Your instructions: In the records below, find the line containing "Lemma run_inode_loop last" and retype it and every line after it exactly, adding nothing.
========
(** One group of the search. *)
Lemma run_inode_group fuel idx is_dir sbfree g bg_count rewind s (Q : Z * Z -> ext4_fs -> Prop) : same m (mem s) ->
  0 <= g < groups m -> g < bg_count -> sbfree = sbifree m -> 0 <= counter unused_acc m g <= inodes_in m g ->
  (0 < counter free_inodes_acc m g -> exists j, 0 <= j < inodes_in m g /\ iused m g j = false) ->
  (forall r s', device_error r -> unchanged s s' -> Q (r, idx) s') ->
  (forall s', counter free_inodes_acc m g <= 0 -> unchanged s s' ->
     run (alloc_inode_loop fuel idx is_dir sbfree (u32 (g + 1)) bg_count rewind) s' Q) ->
  (forall i s', 0 <= i < inodes_in m g -> iused m g i = false -> held s' = held s -> last_inode_bg_id s' = g ->
     dirty s' = {[ desc_block m g ]} ∪ ({[ ibitmap m g ]} ∪ dirty s) ->
     inode_change m (mem s') g (ibits_with m g i true) (alloc_sets m g is_dir (new_unused m g i)) (u32 (sbifree m - 1)) ->
     Q (EOK, inum m g i) s') ->
  run (alloc_inode_loop (S fuel) idx is_dir sbfree g bg_count rewind) s Q.
Proof.
  intros Hs Hg Hlt -> Hu Hsome Herr Hnext Hfound. pose proof (inodes_in_range m g Hok Hiok Hg) as Hin. pose proof (ok_ipg m Hiok) as Hipg.
  pose proof (bsize_cases m Hok) as [_ Hb].
  cbn [alloc_inode_loop]. rewrite (proj2 (Z.leb_le g bg_count)), (proj2 (Z.eqb_neq g bg_count)) by lia.
  step. apply (run_ref m); [done|done|done| |].
  { intros r ref s' Hr Hu'. rewrite (proj2 (Z.eqb_neq r EOK) (proj1 Hr)). cbn [negb]. step. by apply Herr. }
  intros s1 Hop Hs1 Hd1 Hh1 Hl1. rewrite (Z.eqb_refl EOK). cbn [negb block_group the_ref]. step. step. rewrite same_ibitmap by done.
  pose proof (same_counter free_inodes_acc (mem s1) g ltac:(left) Hs1) as Ef. pose proof (same_counter used_dirs_acc (mem s1) g ltac:(right; left) Hs1) as Ed.
  cbn [a_get free_inodes_acc used_dirs_acc] in Ef, Ed. rewrite Ef, Ed.
  destruct (0 <? counter free_inodes_acc m g) eqn:E0; zb.
  2:{ step. apply (run_put_ref _ (held s)); [done|done|]. cbv zeta. intros u. cbn [bgr_dirty the_ref].
      apply Hnext; [lia|]. split; [intros x; cbn; by rewrite Hs1, Hs|]. split_and!; cbn; congruence. }
  step. apply run_get.
  { intros r s2 Hr E1 E2 E3 E4. rewrite (proj2 (Z.eqb_neq r EOK) (proj1 Hr)). cbn [negb].
    eapply run_give_up; [done|by rewrite E3|]. intros u. apply Herr; [done|].
    split; [intros x; cbn; by rewrite E1, Hs1, Hs|]. split_and!; cbn; congruence. }
  intros s2 _ E1 E2 E3 E4. rewrite (Z.eqb_refl EOK). cbn [negb]. step. step. step.
  pose proof (proj1 (same_keeps m (mem s1) Hs1)) as Hk1. rewrite E1, (kept_inodes_in_group m (mem s1) Hk1). fold (inodes_in m g).
  assert (forall j, bget (mem s1) (buf (ibitmap m g)) j = iused m g j) as Hbits by (intros j; by apply bget_on).
  destruct (find_clr_ok (mem s1) (buf (ibitmap m g)) 0 (inodes_in m g) 0) as [(i & (C1 & C2 & _) & Ec)|[Ha _]]; [lia|lia| |].
  2:{ destruct (Hsome ltac:(lia)) as (j & Hj & Hf). rewrite <- Hbits, (Ha j Hj) in Hf. done. }
  change (0 + (- 0) mod 8) with 0 in Ec. rewrite (proj2 (Z.ltb_ge i 0)) in Ec by lia. rewrite Hbits in C2.
  apply (run_lift (EOK, i)); [done|]. change (EOK =? ENOSPC) with false. cbv iota.
  set (m1 := ext4_bmap_bit_set (mem s2) (buf (ibitmap m g)) i). assert (0 <= i < 8 * dev_bsize) as Hif by lia.
  assert (forall x, x < buf (ibitmap m g) \/ buf (ibitmap m g) + dev_bsize <= x -> ld8 m1 x = ld8 m x) as H1.
  { intros x Hx. unfold m1. rewrite (bit_set_other _ _ i dev_bsize) by done. rewrite E1. apply Hs1. }
  steps. apply run_dirty; [cbn; rewrite E3; left|]. step. apply (run_set _ (desc_block m g :: held s)); [done|cbn; congruence|].
  rewrite (Z.eqb_refl EOK). cbn [negb]. cbn [mem set_mem set_dirty set_held set_unsaved]. fold m1. step.
  apply run_count_inode; [done|done|done|cbn [mem set_mem set_dirty set_held set_unsaved]; by apply fin_before|]. step.
  apply (run_put_ref _ (held s)); [done|done|]. cbv zeta. intros u. cbn [bgr_dirty dirty_ref bgr_index block_group bgr_block the_ref].
  rewrite (Z.eqb_refl EOK). cbn [negb mem set_mem set_dirty set_held set_unsaved dirty held last_inode_bg_id]. steps.
  pose proof (inode_finish m g Hok Hiok Hg m1 H1 (alloc_sets m g is_dir (new_unused m g i)) (u32 (sbifree m - 1))
    (valid_alloc_sets _ _ _ _) (uw_range 32 _ ltac:(lia))) as Hfin.
  cbn [mem set_mem set_dirty set_held set_unsaved dirty held last_inode_bg_id].
  assert (ext4_ialloc_bgidx_to_inode (fset sb_free_inodes_count (put_bg_checksum (set_all (alloc_sets m g is_dir (new_unused m g i))
    (ext4_ialloc_set_bitmap_csum m1 sb (desc m g) (buf (ibitmap m g))) (desc m g)) sb g (desc m g)) sb (u32 (sbifree m - 1))) sb i g =
      inum m g i) as ->.
  { destruct (inum_ok m g i Hok Hiok Hg ltac:(lia)) as (<- & _). unfold ext4_ialloc_bgidx_to_inode.
    by rewrite (kept_field m _ (proj1 (ic_keeps _ _ _ _ _ _ Hfin))) by fld. }
  apply Hfound; cbn [mem set_mem set_dirty set_held set_unsaved dirty held last_inode_bg_id set_last]; try done.
  - by rewrite E2, Hd1.
  - eapply inode_change_bits; [|exact Hfin]. intros j Hj. unfold ibits_with, m1. rewrite bget_set by lia. rewrite E1, Hbits. done.
Qed.

Section search.
Context (I Dirs : gset Z) (idx : Z) (is_dir : bool).
Hypothesis R : irepr m I Dirs.

Definition no_inode (g : Z) : Prop := 0 <= g < groups m -> counter free_inodes_acc m g <= 0.

(** How the search started in [s] may end. *)
Definition inode_allocated (s : ext4_fs) (out : Z * Z) (s' : ext4_fs) : Prop :=
  let '(r, n) := out in
  (r = EOK /\ held s' = held s /\ 0 <= last_inode_bg_id s' < groups m /\
   exists g i, 0 <= g < groups m /\ 0 <= i < inodes_in m g /\ iused m g i = false /\ n = inum m g i /\
     dirty s' = {[ desc_block m g ]} ∪ ({[ ibitmap m g ]} ∪ dirty s) /\
     inode_change m (mem s') g (ibits_with m g i true) (alloc_sets m g is_dir (new_unused m g i)) (u32 (sbifree m - 1))) \/
  (unchanged s s' /\ n = idx /\ (device_error r \/ r = ENOSPC /\ forall g, no_inode g)).

Lemma inode_allocated_trans s s1 out s2 : unchanged s s1 -> inode_allocated s1 out s2 -> inode_allocated s out s2.
Proof.
  intros Hu. destruct out as [r n]. pose proof Hu as (_ & Hd & Hh & Hl). intros [(-> & E1 & E2 & g & i & G)|(U & C)].
  - left. split; [done|]. split; [congruence|]. split; [done|]. exists g, i. by rewrite <- Hd.
  - right. split; [by eapply unchanged_trans|done].
Qed.

(** One group, in terms of the outcome. *)
Lemma run_inode_step fuel g bg_count rewind s : same m (mem s) -> 0 <= g < groups m -> g < bg_count ->
  (forall s', no_inode g -> unchanged s s' ->
     run (alloc_inode_loop fuel idx is_dir (sbifree m) (u32 (g + 1)) bg_count rewind) s' (inode_allocated s')) ->
  run (alloc_inode_loop (S fuel) idx is_dir (sbifree m) g bg_count rewind) s (inode_allocated s).
Proof.
  intros Hs Hg Hlt Hnext. apply run_inode_group; try done.
  - by apply (i_unused _ _ _ R).
  - intros Hp. rewrite (i_count _ _ _ R) in Hp by done.
    destruct (decide (Exists (fun j => iused m g j = false) (seqZ 0 (inodes_in m g)))) as [He|He].
    + apply Exists_exists in He as (j & Hj & Hf). apply elem_of_seqZ in Hj. exists j. split; [lia|done].
    + exfalso. enough (nclear (iused m g) (inodes_in m g) = 0) by lia.
      destruct (zsum_le (fun j => if iused m g j then 0 else 1) 0 (inodes_in m g)); [|intros j Hj|unfold nclear; lia].
      * pose proof (inodes_in_range m g Hok Hiok Hg). lia.
      * destruct (iused m g j) eqn:E; [lia|]. destruct He. apply Exists_exists. exists j. split; [apply elem_of_seqZ; lia|done].
  - intros r s' Hr Hu. right. split; [done|]. split; [done|]. by left.
  - intros s' Hz Hu. eapply run_mono; [apply (Hnext s'); [by intros _|done]|]. intros out s2. by apply inode_allocated_trans.
  - intros i s' Hi Hf Hh Hl Hd Hic. left. split; [done|]. split; [done|]. split; [by rewrite Hl|]. exists g, i. done.
Qed.

(** After the wrap around: groups 0 to [last - 1]. *)
Lemma run_rewound last fuel : forall g s, same m (mem s) -> 0 <= g <= last -> last <= groups m -> last - g < Z.of_nat fuel ->
  (forall g', g' < g \/ last <= g' -> no_inode g') ->
  run (alloc_inode_loop fuel idx is_dir (sbifree m) g last true) s (inode_allocated s).
Proof.
  pose proof (groups_range m Hok) as Hgr. induction fuel as [|fuel IH]; intros g s Hs Hg Hl Hf Hseen; [lia|].
  destruct (decide (g = last)) as [->|Hne].
  - cbn [alloc_inode_loop]. rewrite Z.leb_refl, Z.eqb_refl. step. right. split; [by split_and!|]. split; [done|]. right. split; [done|].
    intros g'. apply Hseen. lia.
  - apply run_inode_step; [done|lia|lia|]. intros s' Hz Hu. rewrite (uw_small 32) by lia. apply IH; try lia.
    + destruct Hu as [Hu _]. intros x. by rewrite Hu, Hs.
    + intros g' Hg'. destruct (decide (g' = g)) as [->|]; [done|]. apply Hseen. lia.
Qed.

Lemma run_inode_loop last fuel : forall g s, same m (mem s) -> last_inode_bg_id s = last -> 0 <= last -> last <= g <= groups m ->
  groups m - g + last + 1 < Z.of_nat fuel -> (forall g', last <= g' < g -> no_inode g') ->
  run (alloc_inode_loop fuel idx is_dir (sbifree m) g (groups m) false) s (inode_allocated s).
Proof.
  pose proof (groups_range m Hok) as Hgr. induction fuel as [|fuel IH]; intros g s Hs Hlast Hl0 Hg Hf Hseen; [lia|].
  destruct (decide (g = groups m)) as [->|Hne].
  - cbn [alloc_inode_loop]. rewrite Z.leb_refl, Z.eqb_refl. step. step. rewrite Hlast. apply run_rewound; try done; try lia.
    intros g' [?|?]; [intros ?; lia|]. intros Hg'. apply Hseen; lia.
  - apply run_inode_step; [done|lia|lia|]. intros s' Hz Hu. rewrite (uw_small 32) by lia. destruct Hu as (U1 & _ & _ & U4). apply IH; try lia.
    + intros x. by rewrite U1, Hs.
    + intros g' Hg'. destruct (decide (g' = g)) as [->|]; [done|]. apply Hseen. lia.
Qed.

Lemma run_alloc_inode fuel s : mem s = m -> 0 <= last_inode_bg_id s < groups m -> groups m + 1 < Z.of_nat fuel ->
  run (ext4_ialloc_alloc_inode fuel idx is_dir) s (inode_allocated s).
Proof.
  intros Em Hl Hf. unfold ext4_ialloc_alloc_inode. step. step. step. step. rewrite Em. fold (sbifree m) (groups m).
  apply (run_inode_loop (last_inode_bg_id s)); [by rewrite Em|done|lia|lia|lia|]. intros g'. lia.
Qed.
End search.
End operations.

(** ** Clients *)

Inductive iop :=
  | AllocInode (is_dir : bool)
  | FreeInode (n : Z) (is_dir : bool).

Definition ialloc_exec (fuel : nat) (o : iop) (_ : unit) : M (Z * Z * unit) :=
  match o with
  | AllocInode is_dir => '(r, n) ← ext4_ialloc_alloc_inode fuel 0 is_dir; mret (r, n, tt)
  | FreeInode n is_dir => r ← ext4_ialloc_free_inode n is_dir; mret (r, 0, tt)
  end.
========
Reply to the task:
Lemma run_inode_loop last fuel : forall g s, same m (mem s) -> last_inode_bg_id s = last -> 0 <= last -> last <= g <= groups m ->
  groups m - g + last + 1 < Z.of_nat fuel -> (forall g', last <= g' < g -> no_inode g') ->
  run (alloc_inode_loop fuel idx is_dir (sbifree m) g (groups m) false) s (inode_allocated s).
Proof.
  pose proof (groups_range m Hok) as Hgr. induction fuel as [|fuel IH]; intros g s Hs Hlast Hl0 Hg Hf Hseen; [lia|].
  destruct (decide (g = groups m)) as [->|Hne].
  - cbn [alloc_inode_loop]. rewrite Z.leb_refl, Z.eqb_refl. step. step. rewrite Hlast. apply run_rewound; try done; try lia.
    intros g' [?|?]; [intros ?; lia|]. intros Hg'. apply Hseen; lia.
  - apply run_inode_step; [done|lia|lia|]. intros s' Hz Hu. rewrite (uw_small 32) by lia. destruct Hu as (U1 & _ & _ & U4). apply IH; try lia.
    + intros x. by rewrite U1, Hs.
    + intros g' Hg'. destruct (decide (g' = g)) as [->|]; [done|]. apply Hseen. lia.
Qed.

Lemma run_alloc_inode fuel s : mem s = m -> 0 <= last_inode_bg_id s < groups m -> groups m + 1 < Z.of_nat fuel ->
  run (ext4_ialloc_alloc_inode fuel idx is_dir) s (inode_allocated s).
Proof.
  intros Em Hl Hf. unfold ext4_ialloc_alloc_inode. step. step. step. step. rewrite Em. fold (sbifree m) (groups m).
  apply (run_inode_loop (last_inode_bg_id s)); [by rewrite Em|done|lia|lia|lia|]. intros g'. lia.
Qed.
End search.
End operations.

(** ** Clients *)

Inductive iop :=
  | AllocInode (is_dir : bool)
  | FreeInode (n : Z) (is_dir : bool).

Definition ialloc_exec (fuel : nat) (o : iop) (_ : unit) : M (Z * Z * unit) :=
  match o with
  | AllocInode is_dir => '(r, n) ← ext4_ialloc_alloc_inode fuel 0 is_dir; mret (r, n, tt)
  | FreeInode n is_dir => r ← ext4_ialloc_free_inode n is_dir; mret (r, 0, tt)
  end.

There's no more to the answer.